WHAT IS REQUIRED >> For the string "NotionRow", search the entries below and copy every line where it appears.

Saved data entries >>
(** Lines 483-510: the loop of [get_current_portfolio_for_notion]. *)
Fixpoint notion_loop (get_current_price : string -> Res (option Q))
    (balances : list BalanceRow) (portfolio_data : list NotionRow)
    : Res (list NotionRow) :=
  match balances with
  | [] => Ok portfolio_data
  | balance :: balances =>
      let currency := row_currency balance in
      match py_float (row_balance balance) with
      | Exn e => Exn e
      | Ok balance_amount =>
          match py_float (row_locked balance) with
          | Exn e => Exn e
          | Ok locked_amount =>
              let total_amount := balance_amount + locked_amount in
              if Qle_bool total_amount 0 then
                notion_loop get_current_price balances portfolio_data
              else if String.eqb currency "KRW" then
                notion_loop get_current_price balances
                  (portfolio_data ++
                   [{| nr_ticker := "KRW"; nr_amount := total_amount;
                       nr_avg_price := 1.0; nr_current_price := 1.0;
                       nr_total_value := total_amount |}])
              else
                let ticker := ("KRW-" ++ currency)%string in
                match get_current_price ticker with
                | Exn e => Exn e
                | Ok current_price =>
                    match truthy current_price with
                    | Some current_price =>
                        notion_loop get_current_price balances
                          (portfolio_data ++
                           [{| nr_ticker := ticker;
                               nr_amount := total_amount;
                               nr_avg_price := current_price;
                               nr_current_price := current_price;
                               nr_total_value := total_amount * current_price |}])
                    | None =>
                        notion_loop get_current_price balances portfolio_data
                    end
                end
          end
      end
  end.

EXERCISE SOLUTION >>
    (balances : list BalanceRow) (portfolio_data : list NotionRow)
    : Res (list NotionRow) :=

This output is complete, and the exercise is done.